Of course, the midterm election is currently underway in the United States.
In June, when Roe v. Wade ruling took centre stage, Americans took to Google to figure out how they could move to Canada. In fact, searches spiked by over 850% at this time, according to Axios, which also reported that searches for “How to become a Canadian citizen” increased by 550%.
Months later, a report by home warranty company American Home Shield found that a considerable number of Americans are dreaming of moving to Canada over other countries in the world. Interest in moving abroad soared by 29% in the US since 2020. While the research found that Florida is the most commonly-searched relocation destination in the United States, the majority of Americans would choose Canada if they were going to move to another country.
In the past seven days, there have also been Google spikes in searches for “Americans moving to Canada," -- most dramatically increasing today (November 9th). But, the trends come as no surprise.

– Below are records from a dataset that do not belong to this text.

Definition isTailscaleProxyRequest (req : IncomingMessage) : bool :=
  isLoopbackAddress (remoteAddress req) && hasTailscaleProxyHeaders req.

  (** The user, or the reason of the refusal. *)
Definition resolveVerifiedTailscaleUser (req : option IncomingMessage)
    (tailscaleWhois : jstr -> option TailscaleWhoisIdentity) : TailscaleUser + jstr :=
  match getTailscaleUser req, req with
  | Some tailscaleUser, Some r =>
      if negb (isTailscaleProxyRequest r) then inr (lit "tailscale_proxy_missing")
      else match resolveTailscaleClientIp r ≫= non_empty with
           | None => inr (lit "tailscale_whois_failed")
           | Some clientIp =>
               match tailscaleWhois clientIp with
               | None => inr (lit "tailscale_whois_failed")
               | Some whois =>
                   if negb (truthy (wi_login whois)) then inr (lit "tailscale_whois_failed")
                   else if negb (bool_decide
                     (normalizeLogin (wi_login whois) = normalizeLogin (ts_login tailscaleUser)))
                   then inr (lit "tailscale_user_mismatch")
                   else inl {| ts_login := wi_login whois;
                               ts_name := default (ts_name tailscaleUser) (wi_name whois);
                               ts_profilePic := ts_profilePic tailscaleUser |}
               end
           end
  | _, _ => inr (lit "tailscale_user_missing")
  end.

  (** ** Trusted proxies *)

  (** The reason of the refusal of the address of a proxy. *)
Definition proxy_source_refused (remoteAddr : jstr) (trustedProxies : option (list jstr))
    (config : GatewayTrustedProxyConfig) (interfaces : option NetworkInterfacesSnapshot) : option jstr :=
  let remoteIsLoopback := isLoopbackAddress (Some remoteAddr) in
  if negb (truthy remoteAddr) || negb (isTrustedProxyAddress (Some remoteAddr) trustedProxies)
  then Some (lit "trusted_proxy_untrusted_source")
  else if remoteIsLoopback && negb (bool_decide (tp_allowLoopback config = Some true))
  then Some (lit "trusted_proxy_loopback_source")
  else if negb remoteIsLoopback then
    match resolveLocalInterfaceAddressMatch (Some remoteAddr) interfaces with
    | None => Some (lit "trusted_proxy_local_interface_check_failed")
    | Some true => Some (lit "trusted_proxy_local_interface_source")
    | Some false => None
    end
  else None.

Definition config_header (header : jstr) (req : IncomingMessage) : option jstr :=
  headerValue (req_header (normalizeLowercaseStringOrEmpty (VString header)) req).

Definition header_missing (req : IncomingMessage) (header : jstr) : bool :=
  negb (truthy (trim (or_empty (config_header header req)))).

  (** The user, or the reason. *)
Definition authorizeTrustedProxy (req : option IncomingMessage) (trustedProxies : option (list jstr))
    (config : GatewayTrustedProxyConfig) (interfaces : option NetworkInterfacesSnapshot) : jstr + jstr :=
  match req with
  | None => inr (lit "trusted_proxy_no_request")
  | Some req =>
      match proxy_source_refused (or_empty (remoteAddress req)) trustedProxies config interfaces with
      | Some reason => inr reason
      | None =>
          match find_first (header_missing req) (default [] (tp_requiredHeaders config)) with
          | Some header => inr (lit "trusted_proxy_missing_header_" ++ header)
          | None =>
              if header_missing req (tp_userHeader config) then inr (lit "trusted_proxy_user_missing")
              else
                let user := trim (or_empty (config_header (tp_userHeader config) req)) in
                let allowUsers := default [] (tp_allowUsers config) in
                if bool_decide (allowUsers <> []) && negb (bool_decide (user ∈ allowUsers))
                then inr (lit "trusted_proxy_user_not_allowed")
                else inl user
          end
      end
  end.

  (** ** Origins *)

Definition shouldAllowTailscaleHeaderAuth (authSurface : GatewayAuthSurface) : bool :=
  bool_decide (authSurface = SurfaceWsControlUi).

  (** What is asked of [checkBrowserOrigin]. *)
Definition origin_request params (origin : jstr) (isLocalClient : bool) : OriginParams :=
  let policy := ac_browserOriginPolicy params in {|
    op_requestHost := policy ≫= bo_requestHost;
    op_origin := Some origin;
    op_allowedOrigins := policy ≫= bo_allowedOrigins;
    op_allowHostHeaderOriginFallback :=
      match policy with Some p => bo_allowHostHeaderOriginFallback p | None => false end;
    op_isLocalClient := Some isLocalClient |}.

Definition origin_header params : option jstr :=
  (trim <$> (ac_browserOriginPolicy params ≫= bo_origin)) ≫= non_empty.

  (** The refusal, if any. *)
Definition authorizeHttpBrowserOrigin params (isLocalClient : bool) (reason : jstr)
    : option (option GatewayAuthResult) :=
  if negb (bool_decide (ac_authSurface params = SurfaceHttp)) then Some None
  else
    match origin_header params with
    | None => Some None
    | Some origin =>
        originCheck ← checkBrowserOrigin (origin_request params origin isLocalClient);
        Some (match originCheck with OriginOk _ => None | OriginRefused _ => Some (auth_refused reason) end)
    end.

Definition authorizeTrustedProxyBrowserOrigin params : option (option GatewayAuthResult) :=
  authorizeHttpBrowserOrigin params false (lit "trusted_proxy_origin_not_allowed").

  (** ** The limiter *)

Definition limiter_failure params (now : Z) s : AuthRateLimiter :=
  let cx := resolveGatewayAuthRequestContext params in
  match ac_rateLimiter params with
  | Some cfg => recordFailure cfg (cx_ip cx) (Some (cx_rateLimitScope cx)) now s
  | None => s
  end.

Definition limiter_reset params s : AuthRateLimiter :=
  let cx := resolveGatewayAuthRequestContext params in
  match ac_rateLimiter params with
  | Some _ => reset (cx_ip cx) (Some (cx_rateLimitScope cx)) s
  | None => s
  end.

Definition rejectIfRateLimited params (now : Z) s : AuthRateLimiter * option GatewayAuthResult :=
  let cx := resolveGatewayAuthRequestContext params in
  match ac_rateLimiter params with
  | None => (s, None)
  | Some cfg =>
      let '(s, rlCheck) := check cfg (cx_ip cx) (Some (cx_rateLimitScope cx)) now s in
      (s, if allowed rlCheck then None
          else Some {| gr_ok := false; gr_method := None; gr_user := None;
                       gr_reason := Some (lit "rate_limited"); gr_rateLimited := true;
                       gr_retryAfterMs := Some (retryAfterMs rlCheck) |})
  end.

  (** [authorizeTokenAuth] and [authorizePasswordAuth], which differ in their
      names. *)
Definition authorizeSecretAuth (name : string) (method : AuthMethod) (secret connectSecret : option jstr)
    params (now : Z) s : AuthRateLimiter * GatewayAuthResult :=
  match secret ≫= non_empty, connectSecret ≫= non_empty with
  | None, _ => (s, auth_refused (lit name ++ lit "_missing_config"))
  | _, None => (s, auth_refused (lit name ++ lit "_missing"))
  | _, _ =>
      if negb (safeEqualSecret connectSecret secret)
      then (limiter_failure params now s, auth_refused (lit name ++ lit "_mismatch"))
      else (limiter_reset params s, auth_ok method None)
  end.

Definition authorizeTokenAuth params (now : Z) s : AuthRateLimiter * GatewayAuthResult :=
  authorizeSecretAuth "token" ByToken (auth_token (ac_auth params)) (ac_connectAuth params ≫= ca_token)
    params now s.

Definition authorizePasswordAuth params (now : Z) s : AuthRateLimiter * GatewayAuthResult :=
  authorizeSecretAuth "password" ByPassword (auth_password (ac_auth params))
    (ac_connectAuth params ≫= ca_password) params now s.

  (** ** The decision *)

Inductive AuthTurn :=
    | AuthDone (result : GatewayAuthResult)
    | AuthAwaitsTailscale.

  (** The end of the function: the shared secrets. *)
Definition authorize_shared_secret params (now : Z) s : AuthRateLimiter * GatewayAuthResult :=
  match auth_mode (ac_auth params) with
  | ModeToken => authorizeTokenAuth params now s
  | ModePassword => authorizePasswordAuth params now s
  | _ => (limiter_failure params now s, auth_refused (lit "unauthorized"))
  end.

  (** The trusted-proxy mode. *)
Definition authorize_trusted_proxy_mode params (now : Z) s
    : option (AuthRateLimiter * GatewayAuthResult) :=
  let auth := ac_auth params in
  let localDirect := cx_localDirect (resolveGatewayAuthRequestContext params) in
  match auth_trustedProxy auth, ac_trustedProxies params with
  | None, _ => Some (s, auth_refused (lit "trusted_proxy_config_missing"))
  | _, (None | Some []) => Some (s, auth_refused (lit "trusted_proxy_no_proxies_configured"))
  | Some config, proxies =>
      match authorizeTrustedProxy (ac_req params) proxies config (ac_interfaces params) with
      | inl user =>
          originResult ← authorizeTrustedProxyBrowserOrigin params;
          Some (s, match originResult with
                   | Some refused => refused
                   | None => auth_ok ByTrustedProxy (Some user)
                   end)
      | inr reason =>
          if localDirect && truthy_opt (auth_password auth)
             && truthy_opt (ac_connectAuth params ≫= ca_password) then
            match rejectIfRateLimited params now s with
            | (s, Some refused) => Some (s, refused)
            | (s, None) => Some (authorizePasswordAuth params now s)
            end
          else Some (s, auth_refused reason)
      end
  end.

  (** Whether the lookup of the Tailscale user is awaited. *)
Definition tries_tailscale params : bool :=
  shouldAllowTailscaleHeaderAuth (ac_authSurface params) && auth_allowTailscale (ac_auth params)
  && negb (cx_localDirect (resolveGatewayAuthRequestContext params))
  && negb (hasExplicitSharedSecretAuth (ac_connectAuth params)).
Lemma in_last_one until t : (length (in_last until [t]) <= 1)%nat.
  Proof. apply (in_last_length until [t]). Qed.

  (** The bound, from the shape of the writes. *)
Lemma window_bound older prev rest start until :
    Forall (fun t => t <= start - window) older -> Z.of_nat (length prev) <= max - 1 ->
    Z.of_nat (S (length rest)) <= max -> start <= until ->
    Z.of_nat (length (in_last until (older ++ prev ++ start :: rest))) <= 2 * max - 1.
  Proof.
    intros Ho Hp Hr Hu. rewrite in_last_app, (in_last_old until older).
    2:{ eapply Forall_impl; [exact Ho|]. cbn. lia. }
    cbn [app]. rewrite in_last_app, length_app.
    pose proof (in_last_length until prev). pose proof (in_last_length until (start :: rest)). cbn [length] in *. lia.
  Qed.

Lemma bucket_step_inv last now b ts :
    last <= now -> window_inv last b ts ->
    let '(b', allowed) := bucket_step now b in
    window_inv now (Some b') (if allowed then ts ++ [now] else ts).
  Proof.
    intros Hle [Hb Hs]. unfold bucket_step.
    assert (forall older prev start rest, Forall (fun t => t <= start - window) older ->
      Z.of_nat (length prev) <= max - 1 -> Z.of_nat (S (length rest)) <= max -> start <= now ->
      older ++ prev ++ start :: rest = ts ++ [now] ->
      forall until, Z.of_nat (length (in_last until (ts ++ [now]))) <= 2 * max - 1) as Hbound.
    { intros older prev start rest Ho Hp Hr Hst E until. destruct (Z.lt_ge_cases until now) as [Hu|Hu].
      - by rewrite in_last_future.
      - rewrite <- E. apply window_bound; auto. lia. }
    destruct b as [b|].
    - destruct Hs as (Hst & Hc & older & prev & rest & -> & Ho & Hp & Hpl & Hrl & Hr).
      set (start := windowStartMs b) in *.
      destruct (window <=? now - start) eqn:Ew; [|destruct (max <=? count b) eqn:Em].
      + assert (Forall (fun t => t <= now - window) ((older ++ prev) ++ [start])) as Hold.
        { rewrite !Forall_app. split_and!; [eapply Forall_impl; [exact Ho|]; cbn; lia
            |eapply Forall_impl; [exact Hp|]; cbn; lia|constructor; [lia|done]]. }
        assert (((older ++ prev) ++ [start]) ++ rest ++ now :: [] =
          (older ++ prev ++ start :: rest) ++ [now]) as E by (by rewrite <- !app_assoc).
        split; [eapply (Hbound ((older ++ prev) ++ [start]) rest now []); [exact Hold|lia|cbn; lia|lia|exact E]|].
        cbn [windowStartMs count]. split_and!; [lia..|].
        exists ((older ++ prev) ++ [start]), rest, []. split_and!; try done; [|lia].
        eapply Forall_impl; [exact Hr|]. cbn. lia.
      + split; [done|]. split_and!; [lia..|]. by exists older, prev, rest.
      + assert (older ++ prev ++ start :: (rest ++ [now]) = (older ++ prev ++ start :: rest) ++ [now]) as E.
        { rewrite <- !app_assoc. done. }
        split; [eapply (Hbound older prev start (rest ++ [now])); [exact Ho|done|rewrite length_app; cbn; lia|lia|exact E]|].
        cbn [windowStartMs count]. fold start. split_and!; [lia..|]. exists older, prev, (rest ++ [now]).
        split_and!; try done; [rewrite length_app; cbn; lia|].
        apply Forall_app. split; [eapply Forall_impl; [exact Hr|]; cbn; lia|constructor; [lia|done]].
    - assert (Forall (fun t => t <= now - window) ts) as Hold.
      { eapply Forall_impl; [exact Hs|]. cbn. lia. }
      split; [eapply (Hbound ts [] now []); [exact Hold|cbn; lia|cbn; lia|lia|done]|].
      cbn [windowStartMs count]. split_and!; [lia..|]. exists ts, [], []. split_and!; try done. cbn. lia.
  Qed.

Lemma window_inv_later last now b ts : last <= now -> window_inv last b ts -> window_inv now b ts.
  Proof.
    intros H [Hb Hs]. split; [done|]. destruct b as [b|].
    - destruct Hs as (? & ? & older & prev & rest & ? & ? & ? & ? & ? & Hr). split_and!; [lia..|].
      by exists older, prev, rest.
    - eapply Forall_impl; [exact Hs|]. cbn. lia.
  Qed.

  (** A window that has ended may be forgotten. *)
Lemma window_inv_forget last b ts :
    window_inv last (Some b) ts -> windowStartMs b + 2 * window <= last -> window_inv last None ts.
  Proof.
    intros [Hb (_ & _ & older & prev & rest & -> & Ho & Hp & _ & _ & Hr)] H. split; [done|].
    rewrite !Forall_app, Forall_cons. split_and!.
    - eapply Forall_impl; [exact Ho|]. cbn. lia.
    - eapply Forall_impl; [exact Hp|]. cbn. lia.
    - lia.
    - eapply Forall_impl; [exact Hr|]. cbn. lia.
  Qed.
End window.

Last November, Canadian superstar Ryan Reynolds even used his air time on The Tonight Show Starring Jimmy Fallon to tell Americans to stop threatening to move to Canada. During a segment called "You Have to Stop," the actor held nothing back. "You have to stop saying that you're going to move to Canada whenever you're mad at something in the US," said Reynolds. “As a Canadian, I'm sorry, but we can't. I know we're friendly, but Canada's not your safehouse. I mean, we barely let Canadians into Canada anymore, so please, pick somewhere else."
Reynolds' comments are tongue in cheek; with Canada’s aggressive immigration policy, the country is welcoming new immigrants with open arms -- Americans, no exception. Early last year, the federal government amended its plan to welcome 1.2M immigrants between 2021 and 2023 by announcing that 1.3M newcomers will call Canada home between now and the end of 2024. While Reynolds may not be a fan -- joking or not -- of mass immigration on the part of Americans, many point to the merits of immigration when it comes to both stimulating the economy, providing labour, and even preventing a full-blown housing crash.